Lemma char_ne_same (x : ascii) : char_ne x x = false.
Proof. unfold char_ne. now rewrite Z.eqb_refl. Qed.

Lemma LastLetterAsc_loop_common (r t1 t2 : list ascii) :
  LastLetterAsc_loop (r ++ t1) (r ++ t2) = LastLetterAsc_loop t1 t2.
Proof. induction r as [|c r IH]; simpl; [reflexivity|]. now rewrite char_ne_same. Qed.

Lemma verdict_same (P : ESortType) (a : string) :
  verdict P a a = if P =? LastLetterAsc then true else false.
Proof.
  destruct (policy_cases P)
    as [(-> & _ & _ & -> & _)|[(-> & _ & _ & -> & _)|(H1 & H2 & _ & _ & -> & _)]];
    unfold gt_verdict, le_verdict, lt_verdict; rewrite lex_compare_refl;
    try reflexivity.
  unfold LastLetterAsc. now destruct (Z.eqb_spec P 2).
Qed.

(** What a comparer answers is transitive, for every policy. *)
Lemma comparer_transitive (P : ESortType) (a b c : string) :
  IsFirstAboveSecond (comparer P) a b = Done true ->
  IsFirstAboveSecond (comparer P) b c = Done true ->
  IsFirstAboveSecond (comparer P) a c = Done true.
Proof.
  intros Hab Hbc.
  pose proof (proj1 (answered_order_fits P a b) Hab) as Oab.
  pose proof (proj1 (answered_order_fits P b c) Hbc) as Obc.
  assert (answered_order P a c) as [Oac Aac] by now transitivity b.
  rewrite comparer_answers by assumption. f_equal.
  destruct (verdict P a c) eqn:E; [reflexivity|exfalso].
  pose proof (proj2 (verdict_order P a c) E) as Oca.
  assert (a = b) as <-.
  { apply (anti_symm (sort_order P)); [apply Oab|].
    transitivity c; [apply Obc|assumption]. }
  assert (a = c) as <- by (apply (anti_symm (sort_order P)); assumption).
  apply comparer_Done in Hab as [_ Hab]. congruence.
Qed.

(** Two strings a comparer puts above each other are the same string. *)
Lemma comparer_both_above (P : ESortType) (a b : string) :
  IsFirstAboveSecond (comparer P) a b = Done true ->
  IsFirstAboveSecond (comparer P) b a = Done true ->
  a = b.
Proof.
  intros Hab Hba.
  apply (anti_symm (sort_order P)).
  - apply (proj1 (answered_order_fits P a b) Hab).
  - apply (proj1 (answered_order_fits P b a) Hba).
Qed.

Lemma LastLetterAsc_above_itself (a : string) :
  IsFirstAboveSecond LastLetterAscStrComp a a = Done true.
Proof.
  rewrite LastLetterAsc_answers. unfold le_verdict. now rewrite lex_compare_refl.
Qed.

Lemma Alph_not_above_itself (P : ESortType) (a : string) :
  P <> LastLetterAsc -> IsFirstAboveSecond (comparer P) a a <> Done true.
Proof.
  intros HP H. apply comparer_Done in H as [_ H]. rewrite verdict_same in H.
  destruct (Z.eqb_spec P LastLetterAsc); congruence.
Qed.

(** C2, as amended.  [AlphAscStrComp] and [AlphDescStrComp] are strict
    orders where they return, which they do when one of the two strings is
    shorter than 2^32 characters: no string is above itself, two strings are
    never above each other, and being above is transitive.
    [LastLetterAscStrComp] always returns, is transitive, and never puts two
    different strings above each other. *)
Theorem comparers_strict_orders :
  (forall cmp : IStringComparer,
      cmp = AlphAscStrComp \/ cmp = AlphDescStrComp ->
      (forall a b : string, short a \/ short b ->
         returns (IsFirstAboveSecond cmp a b))
      /\ (forall a : string, short a -> IsFirstAboveSecond cmp a a = Done false)
      /\ (forall a b : string,
            ~ (IsFirstAboveSecond cmp a b = Done true
               /\ IsFirstAboveSecond cmp b a = Done true))
      /\ (forall a b c : string,
            IsFirstAboveSecond cmp a b = Done true ->
            IsFirstAboveSecond cmp b c = Done true ->
            IsFirstAboveSecond cmp a c = Done true))
  /\ (forall a b : string, returns (IsFirstAboveSecond LastLetterAscStrComp a b))
  /\ (forall a b : string,
        a <> b ->
        ~ (IsFirstAboveSecond LastLetterAscStrComp a b = Done true
           /\ IsFirstAboveSecond LastLetterAscStrComp b a = Done true))
  /\ (forall a b c : string,
        IsFirstAboveSecond LastLetterAscStrComp a b = Done true ->
        IsFirstAboveSecond LastLetterAscStrComp b c = Done true ->
        IsFirstAboveSecond LastLetterAscStrComp a c = Done true).
Proof.
  assert (forall P : ESortType, P <> LastLetterAsc ->
            (forall a b : string, short a \/ short b ->
               returns (IsFirstAboveSecond (comparer P) a b))
            /\ (forall a : string, short a ->
                  IsFirstAboveSecond (comparer P) a a = Done false)
            /\ (forall a b : string,
                  ~ (IsFirstAboveSecond (comparer P) a b = Done true
                     /\ IsFirstAboveSecond (comparer P) b a = Done true))
            /\ (forall a b c : string,
                  IsFirstAboveSecond (comparer P) a b = Done true ->
                  IsFirstAboveSecond (comparer P) b c = Done true ->
                  IsFirstAboveSecond (comparer P) a c = Done true)) as Halph.
  { intros P HP. split; [|split; [|split]].
    - intros a b Hshort. now apply comparer_returns, answers_short.
    - intros a Hshort. rewrite comparer_answers by (apply answers_short; now left).
      rewrite verdict_same. now destruct (Z.eqb_spec P LastLetterAsc).
    - intros a b [Hab Hba].
      pose proof (comparer_both_above P a b Hab Hba) as <-.
      now apply (Alph_not_above_itself P a).
    - apply comparer_transitive. }
  split; [|split; [|split]].
  - intros cmp [->| ->].
    + now apply (Halph AlphAsc).
    + now apply (Halph AlphDesc).
  - intros a b. rewrite LastLetterAsc_answers. apply returns_Done.
  - intros a b Hne [Hab Hba]. apply Hne.
    now apply (comparer_both_above LastLetterAsc).
  - apply (comparer_transitive LastLetterAsc).
Qed.

(** The theorem at [AlphAscStrComp] and the string ["a"]. *)
Lemma comparers_strict_orders_witness :
  IsFirstAboveSecond AlphAscStrComp "a" "a" = Done false.
Proof.
  apply (proj1 (proj2 (proj1 comparers_strict_orders AlphAscStrComp (or_introl eq_refl)))).
  unfold short, string_length. simpl. lia.
Defined.

(** C2 fails as stated, in two ways.  [LastLetterAscStrComp] reports a
    string as sorting before itself: both reverse walks end together and the
    end of the first is tested first.  And on two copies of a string of 2^32
    characters the two alphabetical comparers do not return, whatever the
    fuel of their loops. *)
Lemma comparers_not_irreflexive :
  IsFirstAboveSecond LastLetterAscStrComp "a" "a" = Done true
  /\ IsFirstAboveSecond AlphAscStrComp giant_string giant_string = OutOfFuel
  /\ IsFirstAboveSecond AlphDescStrComp giant_string giant_string = OutOfFuel
  /\ (forall fuel : nat,
        AlphAsc_loop fuel giant_string giant_string 0 = OutOfFuel
        /\ AlphDesc_loop fuel giant_string giant_string 0 = OutOfFuel).
Proof.
  assert (~ decided cursor_range (chars giant_string) (chars giant_string)) as Hund.
  { rewrite <- giant_string_end. apply undecided_giant_string. }
  split; [reflexivity|]. split; [now apply AlphAsc_silent|].
  split; [now apply AlphDesc_silent|].
  intros fuel. rewrite <- giant_string_end. apply Alph_loops_giant_string.
Qed.
(** C5, as the code has it.  [lock_sample_position] raises "Invalid sample
    position" for an unknown name; it raises "currently occupied" when the
    position is OCCUPIED by a sample whose task is not the caller's, and
    "currently locked" when it is LOCKED by another task; in every other
    case (EMPTY, LOCKED by the caller, or OCCUPIED by a sample of the
    caller's task) it writes the caller's task id into the owner field.
    When the stored owner already is the caller's task and the call does
    not raise, the ledger is left as it was. *)
Theorem lock_sample_position_cases
  (task_id : ObjectId) (position : string) (self : SampleView) :
  (forall c, get_sample_position_status position self = Ok (OCCUPIED, c) ->
             c <> Some task_id ->
             lock_sample_position task_id position self
             = (Raise (ValueError (Position_currently_occupied position)),
                self))
  /\ (forall c, get_sample_position_status position self = Ok (LOCKED, c) ->
                c <> Some task_id ->
                lock_sample_position task_id position self
                = (Raise (ValueError (Position_currently_locked c)), self))
  /\ (forall st c, get_sample_position_status position self = Ok (st, c) ->
                   st = EMPTY \/ c = Some task_id ->
                   lock_sample_position task_id position self
                   = (Ok tt, locked_for task_id position self)
                   /\ stored_owner position (locked_for task_id position self)
                      = Some (Some task_id))
  /\ (forall d, get_sample_position position self = Some d ->
                PositionDoc.task_id d = Some task_id ->
                locked_for task_id position self = self)
  /\ (forall e, get_sample_position_status position self = Raise e ->
                lock_sample_position task_id position self = (Raise e, self)).
Proof.
  rewrite lock_sample_position_run.
  split; [|split; [|split; [|split]]].
  - intros c -> Hc. apply eqb_oid_false in Hc. now rewrite Hc.
  - intros c -> Hc. apply eqb_oid_false in Hc. now rewrite Hc.
  - intros st c Hst Hav. split.
    + rewrite Hst. destruct Hav as [-> | ->]; [reflexivity|].
      rewrite eqb_oid_refl. now destruct st.
    + destruct (status_known _ _ _ Hst) as [d Hd].
      exact (stored_owner_locked_for _ _ _ _ Hd).
  - intros d Hd Ht. unfold locked_for.
    rewrite (update_one_first _ _ _ d Hd (set_task_id_same _ _ Ht)).
    apply set_positions_same.
  - intros e ->. reflexivity.
Qed.

Lemma lock_sample_position_cases_witness :
  lock_sample_position 1%N "A1" Ex.held_by_2
  = (Raise (ValueError (Position_currently_locked (Some 2%N))), Ex.held_by_2).
Proof.
  apply (proj1 (proj2 (lock_sample_position_cases 1%N "A1" Ex.held_by_2))).
  - reflexivity.
  - discriminate.
Defined.

(** C5 as stated fails: a position OCCUPIED by a sample of the caller's own
    task is locked without any error. *)
Lemma lock_occupied_by_own_sample :
  get_sample_position_status "P1" Ex.own_sample_on_P1
  = Ok (OCCUPIED, Some 1%N)
  /\ fst (lock_sample_position 1%N "P1" Ex.own_sample_on_P1) = Ok tt
  /\ stored_owner "P1" (snd (lock_sample_position 1%N "P1" Ex.own_sample_on_P1))
     = Some (Some 1%N).
Proof. repeat split. Qed.

(** ** Scoped acquisition *)

Lemma with_contextmanager_normal {S Y} (gen : M S (suspended S Y)) body s g s1 s2 :
  gen s = (Ok g, s1) -> body (yielded g) s1 = (Ok tt, s2) ->
  with_contextmanager gen body s = on_next g s2.
Proof.
  intros Hg Hb. unfold with_contextmanager, bind. now rewrite Hg, Hb.
Qed.
(** The option path: [options.<name>.args] gives the args dict and
    [options.<name>] the whole result; for [options.<name>.value] line 148
    hands [query] the record with the boolean [True] as the endpoint. *)
Lemma query_option_segments (o : OptionResult) :
  get nm (options r) = Some o ->
  in_components "options" r = false ->
  __require__ ["options"; nm; "value"] r = Ok (SOpt o, EBool true)
  /\ query ("options" ++ String dot (nm ++ String dot "value"))%string d r
    = Raise (NoSuchAttribute "get")
  /\ query ("options" ++ String dot (nm ++ String dot "args"))%string d r
    = Ok (QArgs (opt_args o))
  /\ query ("options" ++ String dot nm)%string d r = Ok (QOpt o).
Proof.
  intros Hget Hamb. unfold query.
  rewrite !split_3 by (assumption || reflexivity).
  rewrite (split_dot_app "options" nm eq_refl), (split_dot_no_dot _ nm_segment).
  unfold query_parts, __require__, _handle_opt. rewrite Hamb.
  simpl. rewrite !Hget.
  rewrite (eqb_false_of_ne _ _ nm_not_empty). simpl.
  repeat split; reflexivity.
Qed.
End Scoped.

(** C2 at the failing input.  On [foo_and_bar] the option [foo] stores the
    value 1, yet for [options.foo.value] the lookup hands [query] the
    boolean [True] as the endpoint, not the segment, and [query] does not
    return the stored value: its [get] on the record fails.  The subcommand
    path, which parenthesises its assignment (line 163), does end with the
    segment [value] as the endpoint. *)
Theorem option_value_segment_lost :
  get "foo" (options foo_and_bar) = Some foo_option
  /\ opt_value foo_option = AInt 1
  /\ __require__ ["options"; "foo"; "value"] foo_and_bar
     = Ok (SOpt foo_option, EBool true)
  /\ query "options.foo.value" (QAny ANone) foo_and_bar
     = Raise (NoSuchAttribute "get")
  /\ __require__ ["subcommands"; "bar"; "value"] foo_and_bar
     = Ok (SSub foo_subcommand, EStr "value").
Proof. repeat split; reflexivity. Qed.

(** ** The behavior pipeline *)

Lemma run_behaviors_app (pre rest : list Behavior) (r r1 : Arparma) :
  fst (run_behaviors pre r) = Finished r1 ->
  run_behaviors (pre ++ rest) r
  = (fst (run_behaviors rest r1), map bname pre ++ snd (run_behaviors rest r1)).
Proof.
  revert r. induction pre as [|b pre IH]; intros r; simpl.
  - intros [= ->]. destruct (run_behaviors rest r1); reflexivity.
  - destruct (operate b r) as [r' [e|]] eqn:Eop.
    + destruct e; try discriminate.
      destruct (run_behaviors pre r') as [res ran] eqn:Epre. simpl.
      intros ->. rewrite (IH r'); [reflexivity|rewrite Epre; reflexivity].
    + destruct (run_behaviors pre r') as [res ran] eqn:Epre. simpl.
      intros ->. rewrite (IH r'); [reflexivity|rewrite Epre; reflexivity].
Qed.

(** Behaviors that leave [_source] and [origin] alone leave them alone in
    what the loop gives back. *)
Lemma run_behaviors_source_origin (bs : list Behavior) (r : Arparma) :
  Forall (fun b => forall x, _source (operate b x).1 = _source x
                             /\ origin (operate b x).1 = origin x) bs ->
  match (run_behaviors bs r).1 with
  | Finished r' | Failed r' => _source r' = _source r /\ origin r' = origin r
  | Propagated _ => True
  end.
Proof.
  intros Hall. revert r.
  induction Hall as [|b bs Hb Hbs IH]; intros r; simpl; [split; reflexivity|].
  destruct (Hb r) as [Hs Ho]. specialize (IH (operate b r).1).
  destruct (operate b r) as [r' [e|]]; simpl in *.
  - destruct e; simpl; try exact I.
    + destruct (run_behaviors bs r') as [res ran]; simpl in *.
      destruct res; [| |exact I]; rewrite <- Hs, <- Ho; exact IH.
    + split; assumption.
  - destruct (run_behaviors bs r') as [res ran]; simpl in *.
    destruct res; [| |exact I]; rewrite <- Hs, <- Ho; exact IH.
Qed.

(** C3.  Let the flattened behaviors be [pre ++ b :: post] and let the loop
    get through [pre], leaving the Arparma as [r1].  If [operate] of [b]
    raises BehaveCancelled (leaving the Arparma as [r2]), [execute] goes on
    with [post] from [r2]: its outcome is that of running [post], and every
    behavior entered there is entered here.  If it raises OutBoundsBehave,
    [execute] returns (does not raise) a result with [matched] false,
    [error_info] the exception, and the [_source] and [origin] of the
    Arparma, and no behavior of [post] is entered. *)
Theorem execute_signals
    (src : list Behavior) (bs : option (list Behavior)) (r r1 r2 : Arparma)
    (pre post : list Behavior) (b : Behavior) :
  exc_behaviors src bs = pre ++ b :: post ->
  fst (run_behaviors pre r) = Finished r1 ->
  (operate b r1 = (r2, Some BehaveCancelled) ->
     fst (execute src bs r) = fst (returned (run_behaviors post r2))
     /\ snd (execute src bs r)
        = map bname pre ++ bname b :: snd (run_behaviors post r2))
  /\ (forall p, operate b r1 = (r2, Some (OutBoundsBehave p)) ->
     exists r',
       execute src bs r = (Ok r', map bname pre ++ [bname b])
       /\ matched r' = false
       /\ error_info r' = ErrExc (OutBoundsBehave p)
       /\ _source r' = _source r2
       /\ origin r' = origin r2).
Proof.
  intros Hflat Hpre. unfold execute. rewrite Hflat.
  rewrite (run_behaviors_app pre (b :: post) r r1 Hpre).
  split.
  - intros Hop. simpl. rewrite Hop.
    destruct (run_behaviors post r2) as [res ran]. unfold returned. simpl.
    destruct res; split; reflexivity.
  - intros p Hop. simpl. rewrite Hop. unfold returned. simpl.
    eexists. split; [reflexivity|]. repeat split; reflexivity.
Qed.

Lemma execute_signals_witness :
  snd (execute [marking] (Some [cancelling; marking]) no_args)
    = ["cancelling"; "marking"]
  /\ exists r',
       execute [marking] (Some [marking; failing; marking]) no_args
         = (Ok r', ["marking"; "failing"])
       /\ matched r' = false.
Proof.
  split.
  - apply (proj1 (execute_signals [marking] (Some [cancelling; marking])
                    no_args no_args no_args [] [marking] cancelling
                    eq_refl eq_refl)).
    reflexivity.
  - destruct (proj2 (execute_signals [marking] (Some [marking; failing; marking])
                       no_args (fst (operate marking no_args))
                       (fst (operate marking no_args))
                       [marking] [marking] failing eq_refl eq_refl)
                _ eq_refl) as (r' & H1 & H2 & _).
    exists r'. split; [exact H1|exact H2].
Defined.

(** ** [call] *)





(** ** [encapsulate_result] *)

Lemma merge_option_args_union (acc : dict Any) (vs : list OptionResult) :
  merge_option_args acc vs = union_all acc (map opt_args vs).
Proof.
  unfold merge_option_args, union_all. revert acc.
  induction vs as [|v vs IH]; intros acc; simpl; [reflexivity|apply IH].
Qed.
(** * CourtBooker: the booking and availability engine

    A shallow embedding of [server/storage.ts] (class [MemStorage]), of the
    booking routes of [server/routes.ts] and of the parts of
    [shared/schema.ts] they rely on, followed by the properties of the
    engine: the overlap test, the opening window, the no-double-booking
    invariant, the status routes, the stored amount, the day grid and the
    revenue metrics. *)

From Stdlib Require Import ZArith List String Ascii Bool Lia DecimalString.
Import ListNotations.

Local Open Scope string_scope.
Local Open Scope Z_scope.

(* ------------------------------------------------------------------ *)
(** ** JavaScript values used by the engine *)

(** The numbers the engine computes with are the results of [parseInt],
    small integer constants and sums of those.  They are integers or NaN:
    [None] stands for NaN, on which every comparison is false and through
    which every sum is NaN. *)
Module JsNum.

Definition number := option Z.

Definition NaN : number := None.

Definition add (a b : number) : number :=
  match a, b with
  | Some x, Some y => Some (x + y)
  | _, _ => None
  end.

Definition lt (a b : number) : bool :=
  match a, b with Some x, Some y => x <? y | _, _ => false end.

Definition le (a b : number) : bool :=
  match a, b with Some x, Some y => x <=? y | _, _ => false end.

Definition gt (a b : number) : bool := lt b a.

Definition ge (a b : number) : bool := le b a.

(** [a === b] on numbers. *)
Definition strictEq (a b : number) : bool :=
  match a, b with Some x, Some y => x =? y | _, _ => false end.

(** The comparison of [Set.prototype.has]: NaN is found in a set that
    holds NaN. *)
Definition sameValueZero (a b : number) : bool :=
  match a, b with
  | Some x, Some y => x =? y
  | None, None => true
  | _, _ => false
  end.

End JsNum.

Module JsStr.

(** A JavaScript string is held as the bytes of its UTF-8 encoding: a
    character of ASCII is one byte, every other character a lead byte
    followed by one to three continuation bytes.

    The white space and line terminators [parseInt] skips, each told of
    the bytes that encode it.  One byte: TAB, LF, VT, FF, CR and the
    space. *)
Definition isWhite (c : ascii) : bool :=
  let n := nat_of_ascii c in
  (Nat.eqb n 32 || (Nat.leb 9 n && Nat.leb n 13))%bool.

(** Two bytes: U+00A0, the no-break space. *)
Definition isWhite2 (c1 c2 : ascii) : bool :=
  (Nat.eqb (nat_of_ascii c1) 194 && Nat.eqb (nat_of_ascii c2) 160)%bool.

(** Three bytes: U+1680, U+2000 to U+200A, the line and paragraph
    separators U+2028 and U+2029, U+202F, U+205F, U+3000 and the
    byte-order mark U+FEFF. *)
Definition isWhite3 (c1 c2 c3 : ascii) : bool :=
  let n1 := nat_of_ascii c1 in
  let n2 := nat_of_ascii c2 in
  let n3 := nat_of_ascii c3 in
  ((Nat.eqb n1 225 && Nat.eqb n2 154 && Nat.eqb n3 128)
   || (Nat.eqb n1 226 && Nat.eqb n2 128
       && ((Nat.leb 128 n3 && Nat.leb n3 138)
           || Nat.eqb n3 168 || Nat.eqb n3 169 || Nat.eqb n3 175))
   || (Nat.eqb n1 226 && Nat.eqb n2 129 && Nat.eqb n3 159)
   || (Nat.eqb n1 227 && Nat.eqb n2 128 && Nat.eqb n3 128)
   || (Nat.eqb n1 239 && Nat.eqb n2 187 && Nat.eqb n3 191))%bool.

Definition digitVal (c : ascii) : option Z :=
  let n := Z.of_nat (nat_of_ascii c) in
  if ((48 <=? n) && (n <=? 57))%bool then Some (n - 48) else None.

(** [s] without the white space it starts with. *)
Fixpoint skipWhite (s : string) : string :=
  match s with
  | String c1 s1 =>
      if isWhite c1 then skipWhite s1
      else
        match s1 with
        | String c2 s2 =>
            if isWhite2 c1 c2 then skipWhite s2
            else
              match s2 with
              | String c3 s3 => if isWhite3 c1 c2 c3 then skipWhite s3 else s
              | EmptyString => s
              end
        | EmptyString => s
        end
  | EmptyString => s
  end.

(** The value of the longest prefix of decimal digits of [s], read after
    the digits worth [acc]. *)
Fixpoint digitsFrom (acc : Z) (s : string) : Z :=
  match s with
  | String c s' =>
      match digitVal c with
      | Some d => digitsFrom (10 * acc + d) s'
      | None => acc
      end
  | EmptyString => acc
  end.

----------------

Work required :: Return, from the material above, each line holding the string "Import".

Solution ::
From Stdlib Require Import ZArith List String Ascii Bool Lia DecimalString.
Import ListNotations.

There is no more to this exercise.